Lemma frame_loop_raises zones frames s trace :
  ¬ Forall (fun boxes => is_ok (process_frame_counts [] boxes zones) = true)
           frames →
  ∃ fs e, frame_loop zones (Some <$> frames) s trace
          = (trace ++ (EvWriterFrame <$> fs), Raise e).
Proof.
  revert s trace. induction frames as [|boxes frames IH]; intros s trace Hnot.
  - destruct Hnot. constructor.
  - cbn [fmap list_fmap frame_loop].
    destruct (process_frame_counts [] boxes zones) as [r|e] eqn:Hr.
    + destruct (IH (accumulate (length zones) s r)
                   (trace ++ [EvWriterFrame (r_frame r)])) as (fs & e & ->).
      { intros Hall. apply Hnot. constructor; [by rewrite Hr|done]. }
      exists (r_frame r :: fs), e. by rewrite <- app_assoc.
    + exists [], e. by rewrite app_nil_r.
Qed.

(** A video run that reaches the end of its frame loop prints the sum of
    the totals of its frames and the key-wise sums of their global and
    zone counters. *)
Lemma run_video_returns zones stream :
  Forall (fun boxes => is_ok (process_frame_counts [] boxes zones) = true)
         (frames_read stream) →
  ∃ rs, Forall2 (fun boxes r => process_frame_counts [] boxes zones = Ok r)
                (frames_read stream) rs
        ∧ run_video zones (VideoStream true stream)
          = ([EvCapture; EvWriter] ++ (EvWriterFrame ∘ r_frame <$> rs)
             ++ [EvCaptureRelease; EvWriterRelease;
                 EvPrint (Success
                   (imap (fun i z =>
                            (z_name z,
                             keywise_sum_list (zone_counts_at i <$> rs))) zones)
                   (keywise_sum_list (r_class_counts <$> rs))
                   (sum_list_with r_total rs))],
             Ok ()).
Proof.
  intros Hall. unfold run_video. cbn [opened reads negb].
  rewrite frame_loop_frames_read.
  destruct (frame_loop_returns zones _ (session_start (length zones))
              [EvCapture; EvWriter] Hall) as (rs & Hrs & ->).
  exists rs. split; [done|].
  destruct (foldl_accumulate (length zones) (session_start (length zones)) rs)
    as (Htot & Hcls & Hzone).
  cbn [session_start cumulative_total cumulative_zone_counts
       overall_class_counts] in *.
  set (s' := foldl (accumulate (length zones)) _ rs) in *.
  assert (Hmeta : zones_meta zones (cumulative_zone_counts s')
                  = imap (fun i z =>
                            (z_name z,
                             keywise_sum_list (zone_counts_at i <$> rs))) zones).
  { unfold zones_meta. apply list_eq. intros i.
    rewrite !list_lookup_imap.
    destruct (zones !! i) as [z|] eqn:Hz; [|done]. simpl.
    rewrite Hzone. apply lookup_lt_Some in Hz.
    rewrite decide_True by done. rewrite lookup_replicate_2 by done. simpl.
    by rewrite keywise_sum_empty_l. }
  assert (Hover : default ∅ (overall_class_counts s')
                  = keywise_sum_list (r_class_counts <$> rs)).
  { destruct rs as [|r rs]; [done|].
    rewrite Hcls by done. simpl. by rewrite keywise_sum_empty_l. }
  rewrite Hmeta, Hover, Htot. by rewrite <- app_assoc.
Qed.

◆ **WORK TASK**: For an answer, give a copy of every line in the listing that holds the word "trace".

◆ **COMPLETED EXERCISE**:
Lemma frame_loop_raises zones frames s trace :
  ∃ fs e, frame_loop zones (Some <$> frames) s trace
          = (trace ++ (EvWriterFrame <$> fs), Raise e).
  revert s trace. induction frames as [|boxes frames IH]; intros s trace Hnot.
                   (trace ++ [EvWriterFrame (r_frame r)])) as (fs & e & ->).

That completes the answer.